Le Rwanda est un petit pays sans littoral en Afrique de l'Est qui est confrontée à des défis socio-économiques importants. Selon la Banque mondiale, 63,8% de ses 14 millions de citoyens vivent dans la pauvreté. L'un des problèmes les plus urgents est l'insécurité alimentaire, qui affecte les communautés à travers le pays. Les données du gouvernement montrent que 20,6% de la population n'a pas un accès fiable à une nutrition adéquate. Le récent investissement de la Chine au Rwanda pourrait changer la situation désastreuse de l'insécurité alimentaire dans le pays.
Malnutrition
La malnutrition se produit lorsqu'une personne ne reçoit pas les nutriments dont son corps a besoin, soit en raison de l'apport alimentaire insuffisant, soit d'un manque de vitamines et de minéraux essentiels. Cela peut entraîner une croissance rabougrie chez les enfants, affaiblir les systèmes immunitaires, un risque accru de maladie et, dans les cas graves, la mort. La malnutrition est particulièrement dangereuse pour les femmes enceintes et les jeunes enfants, car elle peut causer des problèmes de développement irréversibles.
Selon l'Organisation mondiale de la santé (OMS), l'espérance de vie moyenne du Rwanda est de 67,5 ans. Cela est près de 10 ans plus court qu'aux États-Unis, qui est à 76,4 ans et 17 ans de moins qu'au Japon, où l'espérance de vie atteint 84,5 ans, l'une des plus élevées du monde. Des études montrent un lien solide entre l'amélioration de la nutrition et l'espérance de vie accrue, ce qui suggère que l'accès à une nutrition adéquate pourrait améliorer considérablement les résultats pour la santé au Rwanda.

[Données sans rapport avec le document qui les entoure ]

Record ipv4_route_entry_t := {
  network : Z;
  gateway : Z;
  interface_id : Z;
  prefix_length : Z;
  metric : Z;
  valid : bool;
}.

#[export] Instance eta_ipv4_route_entry : Eta ipv4_route_entry_t := fun e =>
  {| network := network e; gateway := gateway e; interface_id := interface_id e;
     prefix_length := prefix_length e; metric := metric e; valid := valid e |}.
#[export] Instance ipv4_route_entry_inhabited : Inhabited ipv4_route_entry_t :=
  populate {| network := 0; gateway := 0; interface_id := 0; prefix_length := 0; metric := 0;
              valid := false |}.

Abbreviation ipv4_route_table_t := (list ipv4_route_entry_t).

Definition route_mask (prefix : Z) : Z :=
  if prefix =? 0 then 0 else u32 (Z.shiftl U32_MAX (32 - prefix)).

Definition route_matches (e : ipv4_route_entry_t) (address : Z) : bool :=
  valid e && (Z.land address (route_mask (prefix_length e)) =? network e).

Definition ipv4_route_table_initialize (t : ipv4_route_table_t) : ipv4_route_table_t :=
  for_z 0 IPV4_ROUTE_CAPACITY (fun i t => t.[i <- (t.[i])<| valid := false |>]) t.

(** A valid entry for this network, prefix and interface. *)
Definition same_route (e : ipv4_route_entry_t) (net prefix iface : Z) : bool :=
  valid e && (network e =? net) && (prefix_length e =? prefix) && (interface_id e =? iface).

(** The slot loop of [ipv4_route_add]: stop at the same route, else the first free slot. *)
Definition add_step (t : ipv4_route_table_t) (net prefix iface : Z) (i : Z) (s : Z * bool)
    : Z * bool :=
  let '(selected, found) := s in
  if found then s
  else if same_route (t.[i]) net prefix iface then (i, true)
  else if negb (valid (t.[i])) && (selected =? IPV4_ROUTE_CAPACITY) then (i, false)
  else s.

Definition ipv4_route_add (t : ipv4_route_table_t) (net prefix gw iface met : Z)
    : bool * ipv4_route_table_t :=
  if (32 <? prefix) || (iface =? 0) then (false, t)
  else
    let net := Z.land net (route_mask prefix) in
    let '(selected, _) :=
      for_z 0 IPV4_ROUTE_CAPACITY (add_step t net prefix iface) (IPV4_ROUTE_CAPACITY, false) in
    if selected =? IPV4_ROUTE_CAPACITY then (false, t)
    else (true, t.[selected <- {| network := net; gateway := gw; interface_id := iface;
                                  prefix_length := prefix; metric := met; valid := true |}]).

Definition ipv4_route_remove (t : ipv4_route_table_t) (net prefix iface : Z)
    : bool * ipv4_route_table_t :=
  if (32 <? prefix) || (iface =? 0) then (false, t)
  else
    let net := Z.land net (route_mask prefix) in
    match find_z 0 IPV4_ROUTE_CAPACITY (fun i => same_route (t.[i]) net prefix iface) with
    | Some i => (true, t.[i <- (t.[i])<| valid := false |>])
    | None => (false, t)
    end.

(** The body of the search loop. *)
Definition lookup_step (t : ipv4_route_table_t) (destination : Z) (i selected : Z) : Z :=
  let e := t.[i] in
  if negb (route_matches e destination) then selected
  else if (selected =? IPV4_ROUTE_CAPACITY)
          || (prefix_length (t.[selected]) <? prefix_length e)
          || ((prefix_length e =? prefix_length (t.[selected]))
              && (metric e <? metric (t.[selected]))) then i
  else selected.

Definition ipv4_route_lookup (t : ipv4_route_table_t) (destination : Z)
    : option ipv4_route_entry_t :=
  let selected := for_z 0 IPV4_ROUTE_CAPACITY (lookup_step t destination) IPV4_ROUTE_CAPACITY in
  if selected =? IPV4_ROUTE_CAPACITY then None else Some (t.[selected]).

(** ** Lemmas *)

(** The mask keeps the leading [prefix] bits of an address. *)
Lemma route_mask_spec a prefix :
  is_u32 a -> 0 <= prefix <= 32 ->
  Z.land a (route_mask prefix) = a / 2 ^ (32 - prefix) * 2 ^ (32 - prefix).
Proof.
  intros Ha Hp. unfold route_mask. case_if as E.
  - replace prefix with 0 by lia. change (2 ^ (32 - 0)) with (2 ^ 32).
    unfold in_width in Ha. rewrite Z.div_small, Z.land_0_r by lia. done.
  - set (k := 32 - prefix). rewrite <- Z.shiftr_div_pow2, <- Z.shiftl_mul_pow2 by lia.
    apply Z.bits_inj'. intros n Hn. unfold wrap. change U32_MAX with (Z.ones 32).
    rewrite Z.land_spec, Z.shiftl_spec by lia. destruct (decide (n < 32)) as [Hlt|Hge].
    + rewrite Z.mod_pow2_bits_low, Z.shiftl_spec by lia. destruct (decide (n < k)).
      * by rewrite !(Z.testbit_neg_r _ (n - k)), andb_false_r by lia.
      * rewrite Z.ones_spec_low, Z.shiftr_spec, andb_true_r by lia. f_equal. lia.
    + rewrite Z.mod_pow2_bits_high, andb_false_r by lia.
      destruct (decide (n < k)); [by rewrite Z.testbit_neg_r by lia|].
      rewrite Z.shiftr_spec by lia. unfold in_width in Ha.
      rewrite <- (Z.mod_small a (2 ^ 32)), Z.mod_pow2_bits_high by lia. done.
Qed.

(** Entries as [ipv4_route_add] writes them. *)
Definition entry_ok (e : ipv4_route_entry_t) : Prop :=
  is_u32 (network e) /\ 0 <= prefix_length e <= 32 /\
  network e mod 2 ^ (32 - prefix_length e) = 0.

(** [destination] lies in the network of [e]: the leading bits agree. *)
Definition covers (e : ipv4_route_entry_t) (destination : Z) : Prop :=
  destination / 2 ^ (32 - prefix_length e) = network e / 2 ^ (32 - prefix_length e).

Lemma route_matches_spec e destination :
  entry_ok e -> is_u32 destination ->
  route_matches e destination = true <-> valid e = true /\ covers e destination.
Proof.
  intros (Hn & Hp & Hm) Hd. unfold route_matches, covers.
  rewrite andb_true_iff, Z.eqb_eq, route_mask_spec by done.
  assert (0 < 2 ^ (32 - prefix_length e)) by (apply Z.pow_pos_nonneg; lia).
  set (m := 2 ^ (32 - prefix_length e)) in *. pose proof (Z.div_mod (network e) m ltac:(lia)).
  split; intros [? Heq]; (split; [done|]).
  - rewrite <- Heq. by rewrite Z.div_mul by lia.
  - rewrite Heq. lia.
Qed.

(** [a] is at least as good a route as [b]. *)
Definition as_good (a b : ipv4_route_entry_t) : Prop :=
  prefix_length b < prefix_length a \/
  (prefix_length b = prefix_length a /\ metric a <= metric b).

Lemma lookup_loop t destination :
  let s := for_z 0 16 (lookup_step t destination) 16 in
  (s = 16 /\ forall i, 0 <= i < 16 -> route_matches (t.[i]) destination = false) \/
  (0 <= s < 16 /\ route_matches (t.[s]) destination = true /\
   forall i, 0 <= i < 16 -> route_matches (t.[i]) destination = true -> as_good (t.[s]) (t.[i])).
Proof.
  apply (for_z_ind (fun k s =>
    (s = 16 /\ forall i, 0 <= i < k -> route_matches (t.[i]) destination = false) \/
    (0 <= s < 16 /\ route_matches (t.[s]) destination = true /\
     forall i, 0 <= i < k -> route_matches (t.[i]) destination = true ->
       as_good (t.[s]) (t.[i])))); [lia|left; split; [done|lia]|].
  intros k s Hk Hinv. unfold lookup_step, IPV4_ROUTE_CAPACITY.
  destruct (route_matches (t.[k]) destination) eqn:Em; simpl.
  - destruct Hinv as [[-> Hnone]|(Hs & Hms & Hbest)].
    + right. simpl. split_and!; [lia..|done|]. intros i Hi Hmi.
      destruct (decide (i = k)) as [->|]; [unfold as_good; lia|].
      rewrite Hnone in Hmi by lia. done.
    + right. replace (s =? 16) with false by lia. simpl.
      case_if as E; (split_and!; [lia..|done|]); intros i Hi Hmi;
        (destruct (decide (i = k)) as [->|]; [unfold as_good; lia|]);
        specialize (Hbest i ltac:(lia) Hmi); unfold as_good in *; lia.
  - destruct Hinv as [[-> Hnone]|(Hs & Hms & Hbest)]; [left|right]; split_and!; try done; try lia;
      intros i Hi; (destruct (decide (i = k)) as [->|]; [congruence|]); [apply Hnone|apply Hbest]; lia.
Qed.

(** ** Theorems *)

(** C26. Longest-prefix match: the result is a valid route whose network contains the
    destination, and no other such route has a longer prefix, or the same prefix
    and a smaller metric; without a result no route contains the destination. *)
Theorem route_lookup_longest_prefix t destination :
  zlen t = IPV4_ROUTE_CAPACITY -> Forall entry_ok t -> is_u32 destination ->
  match ipv4_route_lookup t destination with
  | Some e => e ∈ t /\ valid e = true /\ covers e destination /\
      forall e', e' ∈ t -> valid e' = true -> covers e' destination -> as_good e e'
  | None => forall e', e' ∈ t -> valid e' = true -> ~ covers e' destination
  end.
Proof.
  intros Hl Hok Hd. unfold ipv4_route_lookup. unfold IPV4_ROUTE_CAPACITY in *.
  pose proof (lookup_loop t destination) as Hloop. cbv zeta in Hloop.
  set (s := for_z _ _ _ _) in *. rewrite Forall_forall in Hok.
  assert (forall e, e ∈ t -> exists i, 0 <= i < 16 /\ t.[i] = e) as Hin.
  { intros e [i Hi]%list_elem_of_lookup. pose proof (lookup_lt_Some _ _ _ Hi). unfold zlen in Hl.
    exists (Z.of_nat i). split; [lia|]. rewrite Nat2Z.id. by apply list_lookup_total_correct. }
  destruct Hloop as [[-> Hnone]|(Hs & Hms & Hbest)].
  - simpl. intros e He Hv Hc. destruct (Hin e He) as (i & Hi & <-).
    specialize (Hnone i Hi). by rewrite (proj2 (route_matches_spec _ _ (Hok _ He) Hd)) in Hnone.
  - replace (s =? 16) with false by lia.
    assert (t.[s] ∈ t) as Hin_s.
    { apply (list_elem_of_lookup_2 _ (Z.to_nat s)). apply arr_lookup. lia. }
    apply route_matches_spec in Hms as [Hv Hc]; [|by apply Hok|done]. split_and!; [done..|].
    intros e He Hve Hce. destruct (Hin e He) as (i & Hi & <-). apply Hbest; [done|].
    by apply route_matches_spec; [apply Hok|..].
Qed.

(** ** Examples *)

(** A default route and a more specific one. *)
Definition example_table : ipv4_route_table_t :=
  [{| network := 0; gateway := 167772161; interface_id := 1; prefix_length := 0; metric := 1;
      valid := true |};
   {| network := 167772160; gateway := 0; interface_id := 1; prefix_length := 24; metric := 9;
      valid := true |}]
  ++ replicate 14 inhabitant.

Lemma route_lookup_witness :
  exists e, ipv4_route_lookup example_table 167772162 = Some e /\ covers e 167772162.
Proof.
  assert (Forall entry_ok example_table) as Hok.
  { unfold example_table. simpl.
    repeat apply Forall_cons_2; [vm_compute; intuition congruence..|apply Forall_nil_2]. }
  pose proof (route_lookup_longest_prefix example_table 167772162 eq_refl Hok ltac:(concrete)) as H.
  destruct (ipv4_route_lookup example_table 167772162) as [e|] eqn:E; [|by vm_compute in E].
  exists e. split; [done|]. apply H.
Defined.

End Route.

Le Rwanda a naturellement des terres fertiles en raison de son sol volcanique riche en nutriments, et plus de la moitié de son territoire est classé comme arable. Malgré ce potentiel agricole, le pays dépend toujours fortement des importations alimentaires, les produits alimentaires représentant plus de 20% des importations totales. Cette dépendance contribue à des coûts alimentaires élevés et à un accès limité aux aliments nutritifs, en particulier dans les zones rurales. Pour réduire l'insécurité alimentaire et la malnutrition, le Rwanda doit mieux utiliser ses terres en élargissant les infrastructures agricoles et en soutenant les agriculteurs locaux.
Implication de la Chine
En janvier 2025, le Rwanda et la Chine ont signé un accord de 40 millions de dollars pour financer le barrage de Giseke et le projet d'irrigation dans le district de Gisagara. Ce projet est un exemple récent de l'investissement de la Chine au Rwanda et de son rôle croissant dans le soutien du développement dans les secteurs clés. Conçu pour irriguer 2 640 hectares de terres agricoles, le projet pourrait fournir un accès à l'eau constant pour l'agriculture, permettant aux agriculteurs de produire de la nourriture toute l'année et d'améliorer la variété des cultures.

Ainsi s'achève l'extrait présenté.